Singles learn to find that nice Jewish mate

March 23, 1992|By James Bock | James Bock,Staff Writer

Attention Jewish mothers: Your advice has been taken.

The age-old exhortation to "find a nice Jewish girl" (or boy) brought about 250 of the lovelorn to a Jewish Singles Expo yesterday at the Hyatt Regency.

"We're here because we're single and Jewish and looking," said Lauren Malask, 36, an antique jewelry dealer from Harrisburg, Pa.

Yet a meat market it wasn't, not even a kosher one.

There were workshops run by social workers on topics such as "Dating: Making Jewish Choices." There was animated discussion of religious intermarriage and the risk of Jewish assimilation into a largely Christian society. There was talk of not treating women as sex objects or men as success objects.

And two big questions were hanging out there waiting to be answered: What do women want? And that other puzzler, what do men want?

A middle-aged woman named Carol, who asked that her last name not be used, came as close to answering them as anyone.

"What we ultimately want is not to be lonely," said Carol, a Baltimore

area therapist who, like everyone else at the expo, was hoping to meet someone new.

"Any other singles situation, like a bar, is very impersonal. You're always on guard, on display," she said. "Here the workshops give people a chance to share on the same level."

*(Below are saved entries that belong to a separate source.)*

(* ===== verification/Launch.v ===== *)
(** * The benchmark's runs of the fuzzer

    [src/src/benchmark.py] starts many instances of [cli.py fuzz] at once. Their command
    lines are understood by the parser of [src/src/cli.py], and no two of them share the
    directories that [main] empties and fills. *)

From S2P Require Import Prelude Util Text Config ArgParse Cli Benchmark.

Open Scope Z_scope.

(** [sys.argv[1:]] of [python cli.py ...] *)
Definition argv (cmd : list string) : list string := drop 2 cmd.

(** The value of [-p] in the command of a configuration and a round. *)
Definition run_name (bc : bench_conf) (i round : nat) : string :=
  replace "ROUND" (str (Z.of_nat round))
    ("bench_" +:+ bc_process bc +:+ "_config" +:+ str (Z.of_nat i) +:+ "_roundROUND").

(** The name, as the texts around its numbers show. *)
Lemma run_name_eq bc i round :
  run_name bc i round =
  replace "ROUND" (str (Z.of_nat round)) ("bench_" +:+ bc_process bc) +:+ "_config" +:+ str (Z.of_nat i)
    +:+ "_round" +:+ str (Z.of_nat round).
Proof.
  unfold run_name. set (r := str (Z.of_nat round)).
  change ("_config" +:+ str (Z.of_nat i) +:+ "_roundROUND")
    with (String "_" ("config" +:+ str (Z.of_nat i) +:+ String "_" "roundROUND")).
  rewrite <- (str_app_assoc "bench_"), replace_over by done.
  rewrite <- (str_app_assoc "config"), replace_over by done.
  rewrite (replace_none "ROUND" r ("config" +:+ _)); [|done|].
  - assert (replace "ROUND" r "roundROUND" = "round" +:+ r) as ->.
    { change (replace "ROUND" r "roundROUND") with ("round" +:+ r +:+ ""). by rewrite str_app_nil. }
    by rewrite !str_app_assoc.
  - apply str_find_without. rewrite without_app. apply andb_true_iff. split; [done|].
    apply without_digits; [done|]. apply str_digits. lia.
Qed.

(** Names of different runs differ at their ends already. *)
Lemma run_name_suffix bc i round s t i' round' :
  s +:+ run_name bc i round = t +:+ run_name bc i' round' → i = i' ∧ round = round'.
Proof.
  assert (Hd : ∀ n : nat, str_forall is_digit (str (Z.of_nat n)) = true) by (intros; apply str_digits; lia).
  set (a r := replace "ROUND" (str (Z.of_nat r)) ("bench_" +:+ bc_process bc)).
  assert (Hr : ∀ s i r, s +:+ run_name bc i r =
    (s +:+ a r +:+ "_config" +:+ str (Z.of_nat i) +:+ "_roun") +:+ String "d" (str (Z.of_nat r))).
  { intros. by rewrite run_name_eq, !str_app_assoc. }
  assert (Hi : ∀ s i r, s +:+ a r +:+ "_config" +:+ str (Z.of_nat i) +:+ "_roun" =
    ((s +:+ a r +:+ "_confi") +:+ String "g" (str (Z.of_nat i))) +:+ "_roun").
  { intros. by rewrite !str_app_assoc. }
  rewrite !Hr, !Hi. intros (H & _ & Er)%last_digits; [|done..].
  apply str_app_inj_r, last_digits in H as (_ & _ & Ei); [|done..].
  apply (inj str), Nat2Z.inj in Er, Ei. done.
Qed.

(** ** Paths *)

(** One path is the other, or goes on below it. *)
Definition inside (inner outer : string) : bool :=
  (inner =? outer)%string || startswith (outer +:+ "/") inner.

(** A name without a slash adds no directory to a path. *)
Lemma inside_base outer base s :
  without "/" s = true → startswith (outer +:+ "/") (base +:+ s) = true → startswith (outer +:+ "/") base = true.
Proof.
  intros Hs. unfold startswith. revert outer. induction base as [|c base IH]; intros outer H.
  - rewrite str_app_nil_l in H. exfalso. revert outer H. induction s as [|c s IH]; intros outer H.
    + by destruct outer.
    + unfold without in Hs. cbn [str_forall] in Hs. apply andb_true_iff in Hs as [Hc Hs]. destruct outer as [|d outer].
      * rewrite str_app_nil_l, prefix_char in H. apply Ascii.eqb_eq in H. by subst c.
      * rewrite str_app_cons in H. cbn in H. destruct (ascii_dec d c); [|done]. by apply (IH Hs outer).
  - rewrite str_app_cons in H. destruct outer as [|d outer].
    + rewrite str_app_nil_l, prefix_char in *. done.
    + rewrite str_app_cons in *. cbn in H |- *. destruct (ascii_dec d c); [|done]. by apply IH.
Qed.

Lemma without_drop c n s : without c s = true → without c (str_drop n s) = true.
Proof.
  revert s. induction n as [|n IH]; intros [|a s] H; try done. apply andb_true_iff in H as [_ H]. by apply IH.
Qed.
Lemma without_take c n s : without c s = true → without c (str_take n s) = true.
Proof.
  unfold str_take. revert n. induction s as [|a s IH]; intros [|n] H; try done.
  apply andb_true_iff in H as [Ha H]. unfold without. cbn. rewrite Ha. by apply IH.
Qed.
Lemma without_replace c old new s :
  old ≠ "" → without c new = true → without c s = true → without c (replace old new s) = true.
Proof.
  intros Hold Hnew Hs. assert (∃ n, (String.length s ≤ n)%nat) as [n Hn] by eauto.
  revert s Hs Hn. induction n as [|n IH]; intros s Hs Hn.
  { destruct s; [|cbn in Hn; lia]. by rewrite replace_none by (done || by destruct old). }
  rewrite replace_step by done. destruct (str_find old s) as [i|] eqn:E; [|done]. apply str_find_bound in E.
  rewrite !without_app, without_take, Hnew by done. cbn. apply IH; [by apply without_drop|].
  assert (String.length old ≠ 0)%nat by (by destruct old). rewrite str_drop_length. lia.
Qed.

Sometimes the sharing was more like sparring, another round in the battle of the sexes.

When author Bob Berkowitz ("What Men Don't Tell You But Women Need to Know") asked participants to write down what they most wanted to ask the opposite sex, hostilities erupted.

"Why do so many women talk excessively about ex-husbands and ex-lovers?" one man wrote.

"Why do men say after an apparently wonderful date, 'I'll call you Tuesday,' and never do?" a woman asked to cheers from other women and moans from the men.

And "Why are women always attracted to macho men?" "Why can't guys be honest in relationships?" "Does sex always take precedence in a man's mind?"

"Why are looks so very important?"

Michael Becker, a 38-year-old social psychologist from Harrisburg, Pa., volunteered that research shows that "looks are the most important thing in the original attraction. For better or for worse, that's just the way it is."

Even so, Mr. Becker said, he had come to the expo because "you're better off when you can look at people as people rather than as objects."

He had also come because he had "a certain feeling of guilt" about the tendency of Jews to marry outside their faith.

Lauren Malask agreed.

"As I get older and enter into relationships, I feel more comfortable with people with whom I can express my Jewishness," she said.

A friend, Jan Rhodes, a Harrisburg real estate agent in her 40s, said half-jokingly: "I was married to a Christian. That's why I'm here."

Sara Conway, 44, a paralegal from Pikesville, said that "if we keep intermarrying, there won't be any Jewish people left. We need to keep our identity alive, keep our religion alive."

Rabbi Joseph Katz of the Jewish Community Center, which sponsored the expo along with the Baltimore Jewish Times, said assimilation was a serious concern.

"In most intermarriage situations, the commitment to both the religion and to concern about Israel definitely decrease," he said. "This is a chance for a cross-section of the community to meet. We want Jews to meet Jews."

Leora K. Hoffman also wants Jews to meet Jews -- and, for a fee, she will arrange it. Ms. Hoffman is a Rockville lawyer turned matchmaker. She also writes an advice column for Washington Jewish publications.

Ms. Hoffman, who says her matchmaking has already led to two marriages and many other relationships in two years, said she thinks Jews have a growing interest in maintaining their heritage and raising their children in the Jewish faith. She says she can help them do so more efficiently.

But some people's tastes in mates stump even a matchmaker. Ms. Hoffman recalled a letter from an attorney named Frieda who wanted a German-Jewish man over 6 feet tall (because she liked to wear high heels) with an Ivy League education.

The matchmaker's response: "Are you looking for a man or a pedigreed dog?"

Her advice to singles: "Stop running your personal life like a business. Things don't happen as quickly as you would like. Relax a little bit."

Larry Bernstein, a contractor from Richmond whose one-liners broke up one of the workshops, said relaxing wasn't easy. Like most of the Jewish singles at the expo, people mainly in their 30s and 40s, he was a battle-tested veteran of relationships.

"The older you are, the more sophisticated your education, the more terrified you are. The bottom line is you realize how lonely it is," he said.

But, said Donni Rappaport, 43, of Bethesda, "You have to take risks, hopefully educated, calculated risks. There would never be success if the whole world was afraid of failure.

"It's only a big deal if you let it be a big deal."